* _Exercise directions_
Wherever a line in the data below holds "induction", copy that line.

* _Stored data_

_ _ _

(** *** The end of a call outside its arguments *)

Lemma structural_args args : forall fuel off r, (length (glm_args_text args ++ GLM_CALL_END ++ r) <= fuel)%nat ->
  structural_loop fuel (glm_args_text args ++ GLM_CALL_END ++ r) GLM_CALL_END false off None = Some (off + length (glm_args_text args))%nat.
Proof.
  induction args as [|a args IH]; intros fuel off r Hf.
  - destruct fuel as [|fuel]; [cbn in Hf; lia|]. cbn [glm_args_text map concat app length]. rewrite Nat.add_0_r. change (GLM_CALL_END ++ r) with (60 :: drop 1 GLM_CALL_END ++ r). cbn [structural_loop].
    change (60 :: drop 1 GLM_CALL_END ++ r) with (GLM_CALL_END ++ r). by rewrite starts_with_app.
  - set (rest := glm_args_text args ++ GLM_CALL_END ++ r) in *. set (k := tag_body_escape (arg_key a) GLM_KEY_END). set (w := tag_body_escape (arg_value a) GLM_VALUE_END).
    assert (Hk : strstr (60 :: key_tail) k = None) by apply (escape_no_end _ key_tail_plain). assert (Hw : strstr (60 :: value_tail) w = None) by apply (escape_no_end _ value_tail_plain).
    assert (Ht : glm_args_text (a :: args) ++ GLM_CALL_END ++ r = GLM_KEY_START ++ k ++ 60 :: key_tail ++ GLM_VALUE_START ++ w ++ 60 :: value_tail ++ rest).
    { change (glm_args_text (a :: args)) with (glm_arg_text a ++ glm_args_text args). unfold glm_arg_text. flat. reflexivity. }
    assert (Hlen : length (glm_args_text (a :: args)) = (9 + length k + 10 + 11 + length w + 12 + length (glm_args_text args))%nat).
    { change (glm_args_text (a :: args)) with (glm_arg_text a ++ glm_args_text args). unfold glm_arg_text. rewrite !length_app. cbn [length GLM_KEY_START GLM_KEY_END GLM_VALUE_START GLM_VALUE_END]. fold k w. cbn. lia. }
    assert (Hlr : (length rest + 2 <= fuel)%nat) by (rewrite length_app, Hlen in Hf; subst rest; rewrite length_app; lia).
    rewrite Ht. destruct fuel as [|[|fuel]]; [lia|lia|].
    assert (H1 : structural_loop (S (S fuel)) (GLM_KEY_START ++ k ++ 60 :: key_tail ++ GLM_VALUE_START ++ w ++ 60 :: value_tail ++ rest) GLM_CALL_END false off None =
      match strstr (60 :: key_tail) (k ++ 60 :: key_tail ++ GLM_VALUE_START ++ w ++ 60 :: value_tail ++ rest) with
      | None => None
      | Some end_ => structural_loop (S fuel) (drop (9 + end_ + 10) (GLM_KEY_START ++ k ++ 60 :: key_tail ++ GLM_VALUE_START ++ w ++ 60 :: value_tail ++ rest)) GLM_CALL_END false (off + (9 + end_ + 10))%nat None
      end) by reflexivity.
    rewrite H1, strstr_tag by (done || apply plain_lt, key_tail_plain). clear H1.
    assert (Hd1 : drop (9 + length k + 10) (GLM_KEY_START ++ k ++ 60 :: key_tail ++ GLM_VALUE_START ++ w ++ 60 :: value_tail ++ rest) = GLM_VALUE_START ++ w ++ 60 :: value_tail ++ rest).
    { replace (9 + length k + 10)%nat with (length (GLM_KEY_START ++ k ++ 60 :: key_tail)) by (rewrite !length_app; cbn; lia). assert (Hx : GLM_KEY_START ++ k ++ 60 :: key_tail ++ GLM_VALUE_START ++ w ++ 60 :: value_tail ++ rest = (GLM_KEY_START ++ k ++ 60 :: key_tail) ++ GLM_VALUE_START ++ w ++ 60 :: value_tail ++ rest) by (flat; reflexivity).
      rewrite Hx. apply drop_app_length. }
    rewrite Hd1. assert (H2 : forall off', structural_loop (S fuel) (GLM_VALUE_START ++ w ++ 60 :: value_tail ++ rest) GLM_CALL_END false off' None =
      match strstr (60 :: value_tail) (w ++ 60 :: value_tail ++ rest) with
      | None => None
      | Some end_ => structural_loop fuel (drop (11 + end_ + 12) (GLM_VALUE_START ++ w ++ 60 :: value_tail ++ rest)) GLM_CALL_END false (off' + (11 + end_ + 12))%nat None
      end) by reflexivity.
    rewrite H2, strstr_tag by (done || apply plain_lt, value_tail_plain). clear H2.
    assert (Hd2 : drop (11 + length w + 12) (GLM_VALUE_START ++ w ++ 60 :: value_tail ++ rest) = rest).
    { replace (11 + length w + 12)%nat with (length (GLM_VALUE_START ++ w ++ 60 :: value_tail)) by (rewrite !length_app; cbn; lia). assert (Hx : GLM_VALUE_START ++ w ++ 60 :: value_tail ++ rest = (GLM_VALUE_START ++ w ++ 60 :: value_tail) ++ rest) by (flat; reflexivity).
      rewrite Hx. apply drop_app_length. }
    rewrite Hd2. subst rest. rewrite IH by lia. f_equal. lia.
Qed.

Lemma structural_name name : forall fuel off args r, 60 ∉ name -> (length (name ++ glm_args_text args ++ GLM_CALL_END ++ r) <= fuel)%nat ->
  structural_loop fuel (name ++ glm_args_text args ++ GLM_CALL_END ++ r) GLM_CALL_END false off None = Some (off + length name + length (glm_args_text args))%nat.
Proof.
  induction name as [|c name IH]; intros fuel off args r Hn Hf; [cbn [app length]; rewrite Nat.add_0_r; by apply structural_args|]. apply not_elem_of_cons in Hn as [Hc Hn].
  destruct fuel as [|fuel]; [cbn in Hf; lia|]. cbn [app structural_loop]. assert (Hs : forall p l, starts_with (60 :: p) (c :: l) = false) by (intros p l; cbn [starts_with]; rewrite (proj2 (Z.eqb_neq 60 c)); [done|congruence]).
  assert (Hw : forall p l, p = 60 :: drop 1 p -> starts_with p (c :: l) = false) by (intros p l ->; apply Hs). rewrite !(Hw GLM_CALL_END) by reflexivity. cbn [andb].
  assert (Hf1 : forall l, List.find (fun w => starts_with (fst w) (c :: l)) wrappers = None) by (intros l; unfold wrappers; cbn [List.find fst]; by rewrite !Hw by reflexivity).
  rewrite Hf1, IH; [f_equal; cbn [length]; lia|done|cbn [app length] in Hf; lia].
Qed.

(** *** A call *)

Definition trimmed (s : bytes) : Prop := isspace (cget s 0) = false /\ isspace (cget (rev s) 0) = false.

Lemma trim_id s : trimmed s -> trim_const_span s = s.
Proof. intros [H1 H2]. unfold trim_const_span. by rewrite (skip_space_stop s), (skip_space_stop (rev s)), rev_involutive. Qed.

Lemma escape_last s c tl : tl <> [] -> exists e, tag_body_escape (s ++ [c]) (60 :: tl) = e ++ [c].
Proof.
  intros Htl. induction s as [|x s IH].
  - exists []. cbn [app tag_body_escape]. assert (Hn : ds4_tool_text_needs_escape [c] (60 :: tl) = false); [|by rewrite Hn].
    unfold ds4_tool_text_needs_escape. destruct tl as [|y tl]; [done|]. cbn [starts_with]. rewrite andb_false_r. cbn [orb]. unfold ds4_tool_text_escaped_close. case_if; [done|]. done.
  - destruct IH as [e' He]. cbn [app tag_body_escape]. rewrite He. case_if; [eexists; by rewrite (assoc_L (++))|by exists (x :: e')].
Qed.

Lemma escape_trimmed s tl : ToolText.plain tl -> tl <> [] -> trimmed s -> trimmed (tag_body_escape s (60 :: tl)).
Proof.
  intros Hp Htl [H1 H2]. destruct s as [|c s _] using rev_ind; [done|]. split.
  - destruct (s ++ [c]) as [|x l]; [done|]. cbn [tag_body_escape]. destruct (ds4_tool_text_needs_escape (x :: l) (60 :: tl)) eqn:E; [|exact H1]. case_if; reflexivity.
  - destruct (escape_last s c tl Htl) as [e' ->]. by rewrite rev_app_distr in *.
Qed.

_ _ _

* _Answer area_
  induction args as [|a args IH]; intros fuel off r Hf.
  induction name as [|c name IH]; intros fuel off args r Hn Hf; [cbn [app length]; rewrite Nat.add_0_r; by apply structural_args|]. apply not_elem_of_cons in Hn as [Hc Hn].
  intros Htl. induction s as [|x s IH].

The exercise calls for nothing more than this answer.